Lemma window_admits_at_most_limit_witness :
  (admitted 2 "198.51.100.7" (seconds 5 - seconds 10) (seconds 5) (map hit_of sample_calls)
     (fst (run_hits (seconds 10) sample_calls [])) <= 2)%Z.
Proof.
  apply (window_admits_at_most_limit (seconds 10) sample_hit_keys 0 sample_calls 2 "198.51.100.7" (seconds 5)).
  - apply sample_keys_few.
  - apply sample_keys_ok.
  - apply sample_in_order.
  - lia.
Defined.

Lemma redis_and_memory_agree_witness :
  map (fun n => (n <=? 2)%Z) (@run_redis env "p:" 10 (map hit_of sample_calls) sample_redis_empty) =
  map (fun r => match r with Ok n => (n <? 2)%Z | Raise _ => false end) (fst (run_hits (seconds 10) sample_calls [])).
Proof.
  apply (@redis_and_memory_agree env laws "p:" 10 sample_hit_keys 0 sample_calls 2 sample_redis_empty).
  - lia.
  - lia.
  - apply sample_keys_few.
  - apply sample_keys_ok.
  - vm_compute. auto 10.
  - reflexivity.
Defined.

Lemma redis_request_count_up_witness :
  let s := sample_sys (ticking 1000) redis_up in
  let '(r, s') := _redis_request_count (Some (mkRedisHandle default_config false)) "198.51.100.7" (seconds 100)
                    (seconds 100 - seconds 10) 10 2 (Some "flushed") (_emit_script_reloaded_event false) "" false s in
  let '(n, st) := rate_limit_pipeline (key_name (mkRedisHandle default_config false) "198.51.100.7" "") (seconds 100)
                    (seconds 100 - seconds 10) 10 (script_ready (Some "flushed") (redis s)) in
  (exists sha', r = Ok (Some n, sha')) /\ redis s' = st.
Proof.
  apply (redis_request_count_up (mkRedisHandle default_config false) "198.51.100.7" (seconds 100) 10 2
    (Some "flushed") false "" false (sample_sys (ticking 1000) redis_up)); reflexivity.
Defined.
End witness.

• **Requirement**
From the first line to the last, please write out the entries exactly.

• **Task response**
Lemma window_admits_at_most_limit_witness :
  (admitted 2 "198.51.100.7" (seconds 5 - seconds 10) (seconds 5) (map hit_of sample_calls)
     (fst (run_hits (seconds 10) sample_calls [])) <= 2)%Z.
Proof.
  apply (window_admits_at_most_limit (seconds 10) sample_hit_keys 0 sample_calls 2 "198.51.100.7" (seconds 5)).
  - apply sample_keys_few.
  - apply sample_keys_ok.
  - apply sample_in_order.
  - lia.
Defined.

Lemma redis_and_memory_agree_witness :
  map (fun n => (n <=? 2)%Z) (@run_redis env "p:" 10 (map hit_of sample_calls) sample_redis_empty) =
  map (fun r => match r with Ok n => (n <? 2)%Z | Raise _ => false end) (fst (run_hits (seconds 10) sample_calls [])).
Proof.
  apply (@redis_and_memory_agree env laws "p:" 10 sample_hit_keys 0 sample_calls 2 sample_redis_empty).
  - lia.
  - lia.
  - apply sample_keys_few.
  - apply sample_keys_ok.
  - vm_compute. auto 10.
  - reflexivity.
Defined.

Lemma redis_request_count_up_witness :
  let s := sample_sys (ticking 1000) redis_up in
  let '(r, s') := _redis_request_count (Some (mkRedisHandle default_config false)) "198.51.100.7" (seconds 100)
                    (seconds 100 - seconds 10) 10 2 (Some "flushed") (_emit_script_reloaded_event false) "" false s in
  let '(n, st) := rate_limit_pipeline (key_name (mkRedisHandle default_config false) "198.51.100.7" "") (seconds 100)
                    (seconds 100 - seconds 10) 10 (script_ready (Some "flushed") (redis s)) in
  (exists sha', r = Ok (Some n, sha')) /\ redis s' = st.
Proof.
  apply (redis_request_count_up (mkRedisHandle default_config false) "198.51.100.7" (seconds 100) 10 2
    (Some "flushed") false "" false (sample_sys (ticking 1000) redis_up)); reflexivity.
Defined.
End witness.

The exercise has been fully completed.